Lichen planus (LP) is a chronic inflammatory disease of autoimmune origin, affecting the skin and mucous membranes. While corticosteroids and immunosuppressants are traditionally used, many cases remain refractory or intolerant to standard therapies. Recent advances in immunopathogenesis have led to the exploration of targeted therapies, including biologic agents and small-molecule inhibitors. This review synthesizes current evidence from case reports, case series, and observational studies on the use of monoclonal antibodies (anti-TNF-α, anti-IL-17, anti-IL-23, anti-IL-6) and JAK inhibitors in LP. A structured literature search was conducted across PubMed, Scopus, and Web of Science, focusing on studies published between 2010 and 2025. Data on mechanisms, clinical efficacy, safety, and research limitations were extracted and summarized. Promising therapeutic responses were reported for IL-17 inhibitors (secukinumab, ixekizumab) and JAK inhibitors (tofacitinib, baricitinib) in mucosal and recalcitrant LP. Anti-TNF agents showed variable efficacy, while emerging targets such as BTK and IFN-γ are under investigation. Adverse events were generally mild to moderate, but long-term safety data are lacking. The absence of randomized controlled trials and standardized outcome measures limits generalizability.

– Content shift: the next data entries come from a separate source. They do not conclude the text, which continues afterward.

(** X17. With [stayLoggedIn] off, which is the default, the hook never calls
    [reloadAuthResponse()], whatever happens to it. *)
Theorem no_reload_without_stayLoggedIn (p : GoogleLoginProps)
    (evs : list Event) (w : World) :
  stayLoggedIn p = false ->
  count is_reload (fst (run p evs w)) = 0.
Proof.
  intros Hstay. revert w.
  induction evs as [|ev evs IH]; intros w; cbn [run fst snd].
  - reflexivity.
  - rewrite count_app, step_reloads, Hstay, IH. reflexivity.
Qed.

Lemma no_reload_without_stayLoggedIn_witness :
  stayLoggedIn with_callbacks = false /\
  count is_reload (fst (run with_callbacks
    [Mount None; ScriptLoad; Auth2Loaded None (Some signed_in);
     InitSettled (Fulfilled signed_in); Mount (Some signed_in)]
    (initial empty_document))) = 0.
Proof.
  split; [reflexivity|].
  apply (no_reload_without_stayLoggedIn with_callbacks _ _ eq_refl).
Defined.

Lemma session_change_no_sign_operation (b : bool) (l : list Callback) :
  sign_operations (map (fun f => Invoke f (BoolArg b)) l) = [].
Proof. induction l as [|f l IH]; cbn; auto. Qed.

Lemma left_out_step (p : GoogleLoginProps) (ev : Event) (w : World) :
  left_out w = true ->
  world (step p ev w) = w /\
  sign_operations (trace (step p ev w)) = [].
Proof.
  unfold left_out. intros H.
  apply andb_true_iff in H. destruct H as [H Hauth].
  apply andb_true_iff in H. destruct H as [H Hgapi].
  apply andb_true_iff in H. destruct H as [Hdoc Hpending].
  assert (Hreg : forall h, registered h w = false).
  { intros h. unfold registered.
    destruct (pending (hook w)); [reflexivity|discriminate]. }
  apply negb_true_iff in Hauth, Hgapi.
  destruct (getElementById "google-script" (document (env w))) eqn:Hfind;
    [|discriminate].
  destruct ev;
    try (unfold step, on_event, session_change; cbn;
         rewrite session_change_no_sign_operation; auto; fail);
    try call_split; run_closure;
    rewrite ?Hreg, ?Hfind, ?Hauth, ?Hgapi; cbn;
    rewrite ?Hreg, ?Hfind, ?Hauth, ?Hgapi; cbn; auto.
Qed.

(** X18. A hook that mounts on a page where the script tag is already present
    (line 38) never becomes ready.  It registers no 'load' listener, so
    whatever happens afterwards its state stays as it was, with
    [gapiLoaded] and [authLoaded] false: it never calls [gapi.load] or
    [init], and its [signIn] and [signOut] never reach the vendor. *)
Theorem second_instance_never_ready (p : GoogleLoginProps)
    (evs : list Event) (w : World) :
  left_out w = true ->
  snd (run p evs w) = w /\
  gapi_loads (fst (run p evs w)) = [] /\
  inits (fst (run p evs w)) = [] /\
  sign_operations (fst (run p evs w)) = [].
Proof.
  intros Hout. induction evs as [|ev evs IH]; cbn [run fst snd]; [auto|].
  destruct (left_out_step p ev w Hout) as [Hw Hs].
  rewrite Hw. destruct IH as (IHw & IHg & IHi & IHs).
  unfold gapi_loads, inits, sign_operations in *.
  rewrite !flat_map_app, filter_app, IHg, IHi, IHs, Hs, !app_nil_r.
  fold (gapi_loads (trace (step p ev w))).
  fold (inits (trace (step p ev w))).
  rewrite step_gapi_loads, step_inits.
  unfold left_out in Hout.
  apply andb_true_iff in Hout. destruct Hout as [Hout Hauth].
  apply andb_true_iff in Hout. destruct Hout as [Hout Hgapi].
  apply andb_true_iff in Hout. destruct Hout as [_ Hpending].
  apply negb_true_iff in Hgapi.
  assert (Hreg : forall h, registered h w = false).
  { intros h. unfold registered.
    destruct (pending (hook w)); [reflexivity|discriminate]. }
  rewrite Hgapi, !Hreg, !andb_false_r. auto.
Qed.

Lemma second_instance_never_ready_witness :
  left_out (mounted_late with_callbacks) = true /\
  snd (run with_callbacks
         [ScriptLoad; Auth2Loaded None None; Call "signIn" (Some signed_in)]
         (mounted_late with_callbacks)) = mounted_late with_callbacks /\
  sign_operations (fst (run with_callbacks
         [ScriptLoad; Auth2Loaded None None; Call "signIn" (Some signed_in)]
         (mounted_late with_callbacks))) = [].
Proof.
  split; [reflexivity|].
  destruct (second_instance_never_ready with_callbacks
              [ScriptLoad; Auth2Loaded None None; Call "signIn" (Some signed_in)]
              (mounted_late with_callbacks) eq_refl) as (Hw & _ & _ & Hs).
  split; [exact Hw|exact Hs].
Defined.

Lemma callbacks_spec (p : GoogleLoginProps) (f : Callback) :
  onLoadFailure p = Some f \/ onLoginChange p = Some f \/
  onLoginFailure p = Some f \/ onLoginSuccess p = Some f \/
  onLogoutFailure p = Some f \/ onLogoutSuccess p = Some f ->
  In f (callbacks p).
Proof.
  unfold callbacks.
  rewrite !in_app_iff.
  intros [H|[H|[H|[H|[H|H]]]]]; rewrite H; cbn; auto 10.
Qed.

Lemma invocations_app (t t' : list Effect) :
  invocations (t ++ t') = (invocations t ++ invocations t')%list.
Proof. apply flat_map_app. Qed.

Lemma step_invokes_callers (p : GoogleLoginProps) (ev : Event) (w : World) :
  listeners_from p w ->
  Forall (fun i => In (fst i) (callbacks p))
         (invocations (trace (step p ev w))).
Proof.
  intros Hl.
  destruct ev;
    try (rewrite session_change_invokes_listeners;
         apply Forall_forall; intros i Hi;
         apply in_map_iff in Hi; destruct Hi as (f & <- & Hf);
         apply Hl, Hf);
    try call_split; run_closure;
    repeat (split_match; cbn in * );
    repeat constructor; cbn; apply callbacks_spec; auto 10.
Qed.

Lemma step_listeners_from (p : GoogleLoginProps) (ev : Event) (w : World) :
  listeners_from p w -> listeners_from p (world (step p ev w)).
Proof.
  unfold listeners_from. intros Hl. rewrite step_listeners.
  apply incl_app; [exact Hl|].
  destruct (is_init_fulfilled ev && registered InitHandlers w);
    [|apply incl_nil_l].
  destruct (onLoginChange p) as [f|] eqn:Hf; [|apply incl_nil_l].
  intros x [<-|[]]. apply callbacks_spec. auto.
Qed.

Lemma run_invokes_callers (p : GoogleLoginProps) (evs : list Event)
    (w : World) :
  listeners_from p w ->
  Forall (fun i => In (fst i) (callbacks p)) (invocations (fst (run p evs w))).
Proof.
  revert w. induction evs as [|ev evs IH]; intros w Hl; cbn [run fst snd].
  - constructor.
  - rewrite invocations_app. apply Forall_app. split.
    + apply step_invokes_callers, Hl.
    + apply IH, step_listeners_from, Hl.
Qed.

(** X19. Every function called back during the life of a hook is one the caller
    passed in the props: [onLoadFailure], [onLoginChange],
    [onLoginFailure], [onLoginSuccess], [onLogoutFailure] or
    [onLogoutSuccess].  This holds on a page where the vendor's listeners
    are this hook's own, through any sequence of events. *)
Theorem invoked_functions_are_callers (p : GoogleLoginProps)
    (d : Document) (evs : list Event) :
  Forall (fun i => In (fst i) (callbacks p))
         (invocations (fst (run p evs (initial d)))).
Proof.
  apply run_invokes_callers. unfold listeners_from. cbn. apply incl_nil_l.
Qed.

Lemma waiting_remove_le (h x : Handler) (l : list Handler) :
  length (filter (Handler_eqb h) (remove_one x l)) <=
  length (filter (Handler_eqb h) l).
Proof.
  induction l as [|y l IH]; cbn; [lia|].
  destruct (Handler_eqb x y); cbn.
  - destruct (Handler_eqb h y); cbn; lia.
  - destruct (Handler_eqb h y); cbn; lia.
Qed.

Lemma waiting_remove_same (h : Handler) (l : list Handler) :
  existsb (Handler_eqb h) l = true ->
  S (length (filter (Handler_eqb h) (remove_one h l))) =
  length (filter (Handler_eqb h) l).
Proof.
  induction l as [|y l IH]; cbn; [discriminate|].
  destruct (Handler_eqb h y) eqn:Hy; cbn; [reflexivity|].
  rewrite Hy. intros H. apply IH, H.
Qed.

Lemma session_change_counts_nothing (f : Effect -> bool) (b : bool)
    (l : list Callback) :
  (forall g a, f (Invoke g a) = false) ->
  count f (map (fun g => Invoke g (BoolArg b)) l) = 0.
Proof.
  intros Hf. unfold count. induction l as [|g l IH]; cbn; [reflexivity|].
  now rewrite Hf.
Qed.

Lemma step_disconnect_budget (p : GoogleLoginProps) (ev : Event) (w : World) :
  count is_disconnect (trace (step p ev w))
    + waiting SignOutHandlers (world (step p ev w)) <=
  count is_vendor_signOut (trace (step p ev w)) + waiting SignOutHandlers w.
Proof.
  unfold waiting.
  destruct ev;
    try (unfold step, on_event, session_change; cbn [trace world];
         rewrite !session_change_counts_nothing by reflexivity; lia);
    try call_split; run_closure; unfold count, registered in *;
    repeat (split_match; cbn in * ); try lia;
    try match goal with
    | H : existsb (Handler_eqb SignOutHandlers) ?l = true |- _ =>
        pose proof (waiting_remove_same SignOutHandlers l H); lia
    end;
    match goal with
    | |- context [remove_one ?x ?l] =>
        pose proof (waiting_remove_le SignOutHandlers x l); lia
    end.
Qed.

Lemma run_disconnect_budget (p : GoogleLoginProps) (evs : list Event)
    (w : World) :
  count is_disconnect (fst (run p evs w))
    + waiting SignOutHandlers (snd (run p evs w)) <=
  count is_vendor_signOut (fst (run p evs w)) + waiting SignOutHandlers w.
Proof.
  revert w. induction evs as [|ev evs IH]; intros w; cbn [run fst snd].
  - cbn. lia.
  - rewrite !count_app.
    pose proof (step_disconnect_budget p ev w).
    pose proof (IH (world (step p ev w))). lia.
Qed.

(** X20. [disconnect()] only follows a vendor [signOut()] (lines 179-181): over
    any sequence of events, the hook has called [disconnect] at most as
    many times as it has called the vendor's [signOut]. *)
Theorem disconnect_follows_signOut (p : GoogleLoginProps) (d : Document)
    (evs : list Event) :
  count is_disconnect (fst (run p evs (initial d))) <=
  count is_vendor_signOut (fst (run p evs (initial d))).
Proof.
  pose proof (run_disconnect_budget p evs (initial d)) as H.
  unfold waiting in H at 2. cbn in H. lia.
Qed.

(** *** The script tag, looked up again *)

Lemma find_appended {A} (f : A -> bool) (x : A) (l l' : list A) :
  find f (l ++ l') = None -> f x = true ->
  find f ((l ++ [x]) ++ l') = Some x.
Proof.
  intros Hnone Hx. induction l as [|y l IH]; cbn in *.
  - now rewrite Hx.
  - destruct (f y); [discriminate|auto].
Qed.

Lemma mount_registers_listeners (p : GoogleLoginProps)
    (inst : option GoogleAuth) (w : World) :
  getElementById "google-script" (document (env w)) = None ->
  registered ScriptListeners (world (step p (Mount inst) w)) = true.
Proof.
  intros Hnone. unfold registered. run_closure. rewrite Hnone. cbn.
  repeat (split_match; cbn in * ); reflexivity.
Qed.

(** X1. Mounting on a page without the script tag (lines 38-48) appends one
    element: a [script] with id 'google-script', [async], and the caller's
    [src] or, by default, the platform.js URL.  After that
    [getElementById('google-script')] finds this element, and the hook
    listens to its 'load' and 'error' events. *)
Theorem mount_injects_script (p : GoogleLoginProps)
    (inst : option GoogleAuth) (w : World) :
  getElementById "google-script" (document (env w)) = None ->
  exists el,
    appended (trace (step p (Mount inst) w)) = [el] /\
    tagName el = "script" /\
    id el = Some "google-script" /\
    async el = true /\
    src_attr el =
      or_default "https://apis.google.com/js/platform.js" (Props.src p) /\
    getElementById "google-script"
      (document (env (world (step p (Mount inst) w)))) = Some el /\
    registered ScriptListeners (world (step p (Mount inst) w)) = true.
Proof.
  intros Hnone. exists (script p).
  destruct (step_injects p (Mount inst) w) as [Ht Hd].
  unfold injected in Ht, Hd. cbn [is_mount] in Ht, Hd.
  rewrite Hnone in Ht, Hd.
  split; [exact Ht|]. repeat (split; [reflexivity|]).
  split; [|apply mount_registers_listeners, Hnone].
  rewrite Hd. unfold getElementById, append_all. cbn [head body].
  apply find_appended; [exact Hnone|reflexivity].
Qed.

Lemma mount_injects_script_witness :
  getElementById "google-script" (document (env (initial empty_document))) =
    None /\
  exists el,
    appended (trace (step with_callbacks (Mount None)
                       (initial empty_document))) = [el] /\
    src_attr el = "https://apis.google.com/js/platform.js".
Proof.
  split; [reflexivity|].
  destruct (mount_injects_script with_callbacks None (initial empty_document)
              eq_refl) as (el & Ht & _ & _ & _ & Hs & _).
  exists el. split; [exact Ht|exact Hs].
Defined.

Biologic and small-molecule therapies represent a potential paradigm shift in the treatment of LP, offering targeted immunomodulation with promising efficacy in refractory cases. Further collaborative research, including randomized studies and biomarker-driven approaches, is urgently needed to validate these treatments and establish personalized care strategies.